— YOUR INSTRUCTIONS —
What is needed is a word-for-word transcription of every record below.

----- EXERCISE DATA -----

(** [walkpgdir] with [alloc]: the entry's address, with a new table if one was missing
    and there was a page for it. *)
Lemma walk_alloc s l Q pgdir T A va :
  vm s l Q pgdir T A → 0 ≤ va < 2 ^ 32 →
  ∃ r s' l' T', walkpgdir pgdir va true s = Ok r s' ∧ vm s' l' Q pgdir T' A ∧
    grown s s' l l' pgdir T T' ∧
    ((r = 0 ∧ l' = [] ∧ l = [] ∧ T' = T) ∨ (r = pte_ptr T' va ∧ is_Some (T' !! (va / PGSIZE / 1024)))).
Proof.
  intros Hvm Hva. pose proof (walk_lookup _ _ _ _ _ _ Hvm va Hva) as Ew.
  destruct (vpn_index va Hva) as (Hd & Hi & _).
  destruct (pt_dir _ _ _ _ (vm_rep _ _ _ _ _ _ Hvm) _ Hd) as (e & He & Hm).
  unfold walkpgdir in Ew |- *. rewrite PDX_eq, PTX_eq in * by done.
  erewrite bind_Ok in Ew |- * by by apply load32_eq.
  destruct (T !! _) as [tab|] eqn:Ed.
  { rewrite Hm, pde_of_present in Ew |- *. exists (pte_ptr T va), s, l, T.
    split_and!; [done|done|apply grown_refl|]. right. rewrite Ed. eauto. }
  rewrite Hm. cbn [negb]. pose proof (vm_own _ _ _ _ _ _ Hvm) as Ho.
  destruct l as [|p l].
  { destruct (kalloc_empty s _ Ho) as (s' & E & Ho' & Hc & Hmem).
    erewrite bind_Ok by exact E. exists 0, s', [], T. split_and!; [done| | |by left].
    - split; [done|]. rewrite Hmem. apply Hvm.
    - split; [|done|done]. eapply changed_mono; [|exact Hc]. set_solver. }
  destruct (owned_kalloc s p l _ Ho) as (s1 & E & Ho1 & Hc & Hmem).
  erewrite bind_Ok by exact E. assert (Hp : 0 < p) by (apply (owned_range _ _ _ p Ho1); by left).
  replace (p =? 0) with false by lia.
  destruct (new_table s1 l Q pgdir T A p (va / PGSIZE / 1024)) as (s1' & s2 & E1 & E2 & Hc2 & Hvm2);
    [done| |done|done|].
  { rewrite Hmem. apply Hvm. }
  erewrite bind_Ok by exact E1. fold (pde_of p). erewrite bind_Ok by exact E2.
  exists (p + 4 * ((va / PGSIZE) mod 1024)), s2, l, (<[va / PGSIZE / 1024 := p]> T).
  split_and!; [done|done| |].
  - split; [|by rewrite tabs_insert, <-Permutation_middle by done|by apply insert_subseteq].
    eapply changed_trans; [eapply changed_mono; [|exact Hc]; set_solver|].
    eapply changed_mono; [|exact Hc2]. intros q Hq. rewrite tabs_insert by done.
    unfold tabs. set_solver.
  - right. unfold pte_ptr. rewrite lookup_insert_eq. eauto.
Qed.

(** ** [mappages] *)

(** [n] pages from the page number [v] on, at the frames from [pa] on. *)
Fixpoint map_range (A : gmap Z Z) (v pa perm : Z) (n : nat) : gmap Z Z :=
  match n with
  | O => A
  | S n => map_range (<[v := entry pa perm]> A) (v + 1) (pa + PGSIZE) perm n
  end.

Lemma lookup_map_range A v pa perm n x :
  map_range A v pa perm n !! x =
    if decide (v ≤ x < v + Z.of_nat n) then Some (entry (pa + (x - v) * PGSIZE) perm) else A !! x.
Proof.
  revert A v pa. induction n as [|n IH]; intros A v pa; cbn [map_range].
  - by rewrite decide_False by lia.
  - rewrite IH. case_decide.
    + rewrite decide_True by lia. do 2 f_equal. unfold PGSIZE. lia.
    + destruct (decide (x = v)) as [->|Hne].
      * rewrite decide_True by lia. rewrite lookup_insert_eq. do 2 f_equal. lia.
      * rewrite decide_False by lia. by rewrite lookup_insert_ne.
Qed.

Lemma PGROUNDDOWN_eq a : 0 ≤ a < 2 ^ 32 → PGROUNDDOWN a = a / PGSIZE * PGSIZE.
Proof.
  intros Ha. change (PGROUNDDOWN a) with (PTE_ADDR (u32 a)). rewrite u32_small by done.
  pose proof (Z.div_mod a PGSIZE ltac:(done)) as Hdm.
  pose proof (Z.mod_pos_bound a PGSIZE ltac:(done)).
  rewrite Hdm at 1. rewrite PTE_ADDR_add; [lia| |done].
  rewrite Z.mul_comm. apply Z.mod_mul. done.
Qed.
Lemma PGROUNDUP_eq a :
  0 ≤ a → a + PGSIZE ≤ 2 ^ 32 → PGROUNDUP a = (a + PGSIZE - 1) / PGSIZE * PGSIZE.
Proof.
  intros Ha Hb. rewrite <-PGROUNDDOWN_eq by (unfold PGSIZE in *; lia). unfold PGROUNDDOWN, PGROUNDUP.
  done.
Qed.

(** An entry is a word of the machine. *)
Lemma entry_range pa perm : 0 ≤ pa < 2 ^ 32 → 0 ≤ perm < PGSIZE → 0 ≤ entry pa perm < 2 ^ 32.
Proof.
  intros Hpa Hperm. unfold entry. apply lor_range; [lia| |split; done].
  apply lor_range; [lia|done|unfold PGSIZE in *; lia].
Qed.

-----

— OUTPUT OF THE EXERCISE —
(** [walkpgdir] with [alloc]: the entry's address, with a new table if one was missing
    and there was a page for it. *)
Lemma walk_alloc s l Q pgdir T A va :
  vm s l Q pgdir T A → 0 ≤ va < 2 ^ 32 →
  ∃ r s' l' T', walkpgdir pgdir va true s = Ok r s' ∧ vm s' l' Q pgdir T' A ∧
    grown s s' l l' pgdir T T' ∧
    ((r = 0 ∧ l' = [] ∧ l = [] ∧ T' = T) ∨ (r = pte_ptr T' va ∧ is_Some (T' !! (va / PGSIZE / 1024)))).
Proof.
  intros Hvm Hva. pose proof (walk_lookup _ _ _ _ _ _ Hvm va Hva) as Ew.
  destruct (vpn_index va Hva) as (Hd & Hi & _).
  destruct (pt_dir _ _ _ _ (vm_rep _ _ _ _ _ _ Hvm) _ Hd) as (e & He & Hm).
  unfold walkpgdir in Ew |- *. rewrite PDX_eq, PTX_eq in * by done.
  erewrite bind_Ok in Ew |- * by by apply load32_eq.
  destruct (T !! _) as [tab|] eqn:Ed.
  { rewrite Hm, pde_of_present in Ew |- *. exists (pte_ptr T va), s, l, T.
    split_and!; [done|done|apply grown_refl|]. right. rewrite Ed. eauto. }
  rewrite Hm. cbn [negb]. pose proof (vm_own _ _ _ _ _ _ Hvm) as Ho.
  destruct l as [|p l].
  { destruct (kalloc_empty s _ Ho) as (s' & E & Ho' & Hc & Hmem).
    erewrite bind_Ok by exact E. exists 0, s', [], T. split_and!; [done| | |by left].
    - split; [done|]. rewrite Hmem. apply Hvm.
    - split; [|done|done]. eapply changed_mono; [|exact Hc]. set_solver. }
  destruct (owned_kalloc s p l _ Ho) as (s1 & E & Ho1 & Hc & Hmem).
  erewrite bind_Ok by exact E. assert (Hp : 0 < p) by (apply (owned_range _ _ _ p Ho1); by left).
  replace (p =? 0) with false by lia.
  destruct (new_table s1 l Q pgdir T A p (va / PGSIZE / 1024)) as (s1' & s2 & E1 & E2 & Hc2 & Hvm2);
    [done| |done|done|].
  { rewrite Hmem. apply Hvm. }
  erewrite bind_Ok by exact E1. fold (pde_of p). erewrite bind_Ok by exact E2.
  exists (p + 4 * ((va / PGSIZE) mod 1024)), s2, l, (<[va / PGSIZE / 1024 := p]> T).
  split_and!; [done|done| |].
  - split; [|by rewrite tabs_insert, <-Permutation_middle by done|by apply insert_subseteq].
    eapply changed_trans; [eapply changed_mono; [|exact Hc]; set_solver|].
    eapply changed_mono; [|exact Hc2]. intros q Hq. rewrite tabs_insert by done.
    unfold tabs. set_solver.
  - right. unfold pte_ptr. rewrite lookup_insert_eq. eauto.
Qed.

(** ** [mappages] *)

(** [n] pages from the page number [v] on, at the frames from [pa] on. *)
Fixpoint map_range (A : gmap Z Z) (v pa perm : Z) (n : nat) : gmap Z Z :=
  match n with
  | O => A
  | S n => map_range (<[v := entry pa perm]> A) (v + 1) (pa + PGSIZE) perm n
  end.

Lemma lookup_map_range A v pa perm n x :
  map_range A v pa perm n !! x =
    if decide (v ≤ x < v + Z.of_nat n) then Some (entry (pa + (x - v) * PGSIZE) perm) else A !! x.
Proof.
  revert A v pa. induction n as [|n IH]; intros A v pa; cbn [map_range].
  - by rewrite decide_False by lia.
  - rewrite IH. case_decide.
    + rewrite decide_True by lia. do 2 f_equal. unfold PGSIZE. lia.
    + destruct (decide (x = v)) as [->|Hne].
      * rewrite decide_True by lia. rewrite lookup_insert_eq. do 2 f_equal. lia.
      * rewrite decide_False by lia. by rewrite lookup_insert_ne.
Qed.

Lemma PGROUNDDOWN_eq a : 0 ≤ a < 2 ^ 32 → PGROUNDDOWN a = a / PGSIZE * PGSIZE.
Proof.
  intros Ha. change (PGROUNDDOWN a) with (PTE_ADDR (u32 a)). rewrite u32_small by done.
  pose proof (Z.div_mod a PGSIZE ltac:(done)) as Hdm.
  pose proof (Z.mod_pos_bound a PGSIZE ltac:(done)).
  rewrite Hdm at 1. rewrite PTE_ADDR_add; [lia| |done].
  rewrite Z.mul_comm. apply Z.mod_mul. done.
Qed.
Lemma PGROUNDUP_eq a :
  0 ≤ a → a + PGSIZE ≤ 2 ^ 32 → PGROUNDUP a = (a + PGSIZE - 1) / PGSIZE * PGSIZE.
Proof.
  intros Ha Hb. rewrite <-PGROUNDDOWN_eq by (unfold PGSIZE in *; lia). unfold PGROUNDDOWN, PGROUNDUP.
  done.
Qed.

(** An entry is a word of the machine. *)
Lemma entry_range pa perm : 0 ≤ pa < 2 ^ 32 → 0 ≤ perm < PGSIZE → 0 ≤ entry pa perm < 2 ^ 32.
Proof.
  intros Hpa Hperm. unfold entry. apply lor_range; [lia| |split; done].
  apply lor_range; [lia|done|unfold PGSIZE in *; lia].
Qed.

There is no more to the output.